Analysts say new construction is most likely in the Orlando, Miami and Palm Beach County markets. "There are few markets where you can make the numbers work, especially if you're talking about a full-service oceanfront resort," says Ezra Katz, CEO, The Aztec Group, a Miami investment firm. "We are not seeing a lot of activity on that side of the ledger."
Miami Beach, Fort Lauderdale, Naples and Palm Beach have only a few sites remaining for profitable new waterfront resorts, Katz says. A 450-room hotel is planned at the Grand Bay Resort & Residences on Key Biscayne, but "once you leave Palm Beach County going north, the numbers fall off substantially," Katz says. "The lower demand and the lower rate you can charge for that room would make it difficult to support financing."
In the next decade, Florida resorts may face more competition from alternate types of lodging. Marriott, Disney, Hyatt, Hilton, Radisson and Embassy Suites have all established timeshare or vacation ownership programs that offer resort-type getaways at more affordable prices - especially for vacationers with children.
Several planned long-term-stay apartment projects are taking aim at business and family travelers who come to Florida for one to four weeks. These developments - which are underbuilt in Florida compared to other markets - could also siphon business from the state's resorts.
Another resort alternative is the growing number of condominium hotel programs in areas like Orlando and Miami.
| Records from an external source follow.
(** * Crop / pad / interpolate geometry of [lit.networks.interpolation_layer]

    A shallow embedding of the classes [_ZoomNd], [Zoom2d] and [Zoom3d] of
    [src/lit/networks/interpolation_layer.py], and the properties of the
    per-axis crop/pad planner, the scale-factor normaliser and the batch
    driver.

    Numbers.  Python [int] is [Z].  A Python [float] (and every value of
    type [Number] that reaches the arithmetic) is an exact rational [Q]:
    the model has no rounding, no infinities and no NaN, so it agrees with
    IEEE doubles exactly where every intermediate value is representable
    (all concrete scenarios below use small dyadic values, for which this
    is the case).  [int(x)] truncates towards zero, [x % 2] is the floor
    remainder ([Z.modulo]), division by zero raises.

    Exceptions.  A function that may raise returns [result A]. *)

From Stdlib Require Import ZArith QArith String Bool Lia.
From stdpp Require Import base list.

Local Open Scope string_scope.
Local Open Scope Z_scope.

(** ** Exceptions *)

Inductive py_error : Type :=
  | ValueError
  | RuntimeError
  | AttributeError
  | IndexError
  | ZeroDivisionError
  | NotImplementedError
  | TorchError.

Inductive result (A : Type) : Type :=
  | Ok (a : A)
  | Raise (e : py_error).
Arguments Ok {A} a.
Arguments Raise {A} e.

#[global] Instance result_ret : MRet result := fun A a => Ok a.
#[global] Instance result_bind : MBind result := fun A B k m =>
  match m with
  | Ok a => k a
  | Raise e => Raise e
  end.

#[global] Instance result_fmap : FMap result := fun A B f m =>
  match m with
  | Ok a => Ok (f a)
  | Raise e => Raise e
  end.

(** [l[i]] for a non-negative index [i]. *)
Definition getitem {A : Type} (l : list A) (i : nat) : result A :=
  match l !! i with
  | Some a => Ok a
  | None => Raise IndexError
  end.

(** ** Python numeric primitives *)

(** [int(x)] on a float: truncation towards zero.  Total here: the
    [OverflowError] and [ValueError] of [int(inf)] and [int(nan)] have no
    counterpart, the numbers being rationals. *)
Definition py_int (x : Q) : Z := Z.quot (Qnum x) (Zpos (Qden x)).

(** [a / b] (true division): raises [ZeroDivisionError] on a zero divisor.
    The quotient is exact where the float quotient is rounded: no
    statement below relies on [(a / b) * b] giving back [a]. *)
Definition py_truediv (a b : Q) : result Q :=
  if Qeq_bool b 0 then Raise ZeroDivisionError else Ok (a / b)%Q.

(** [n % 2 != 0] on an [int]. *)
Definition odd_mod2 (n : Z) : bool := negb (n mod 2 =? 0).

(** ** The per-axis planner: [_ZoomNd._calculate_crop_pad] *)

(** What one call returns for its axis: the [slice(start, end)], the new
    entry of [scale_factor], the [padding] pair and [interp_target_shape]. *)
Record AxisPlan : Type := mkAxisPlan {
  crop_start : Z;
  crop_end : Z;
  corrected_scale : Q;
  padding : Z * Z;
  interp_target_size : Z
}.

Definition pad_before (p : AxisPlan) : Z := fst (padding p).
Definition pad_after (p : AxisPlan) : Z := snd (padding p).

(** Line 276: [target_shape[dim] * scale_factor[dim]], an exact product
    where the float product is rounded before [int()] reads it. *)
Definition source_size (target_size : Z) (scale_factor : Q) : Q :=
  (inject_Z target_size * scale_factor)%Q.

(** Lines 283-286: the integer extent [out]. *)
Definition calc_out (this_in_shape : Z) (scale_factor : Q) (target_size : Z)
    (alignment : string) : Z :=
  let source := source_size target_size scale_factor in
  if (alignment =? "mid")%string && odd_mod2 (this_in_shape - py_int source)
  then py_int (source / 2)%Q * 2
  else py_int source.

(** Lines 292-297: the proportions of the padding before and after. *)
Definition pad_distribution (alignment : string) : Q * Q :=
  if (alignment =? "from_end")%string then (1, 0)%Q
  else if (alignment =? "mid")%string then (1 # 2, 1 # 2)%Q
  else (0, 1)%Q.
Like timeshare owners, hotel condominium purchasers can enjoy a resort-like vacation experience, then rent out their units other times of the year.
Yet another source of competition is the state's cruise industry, which offers a waterborne alternative to traditional resorts.
To succeed in the next decade, luxury resort owners will need to pay close attention to all these changes in the marketplace and to focus on providing maximum entertainment for their guests. "You need to have golf and tennis, with things like a spa and hiking trails readily available," says Hewitt. "That's what our customers today expect, and that's what fine resorts in Southern California and Arizona offer." If a resort is not on the coast, an exciting water experience, such as a large pool with waterfalls, a whirlpool spa and waterslides, is almost a necessity, Hewitt adds.
Florida has compensated for its lack of casino gambling by offering family-oriented attractions, according to Hewitt. And with Disney, Universal Studios and other entertainment companies planning big expansions in the future, affluent tourists will have lots of reasons to return.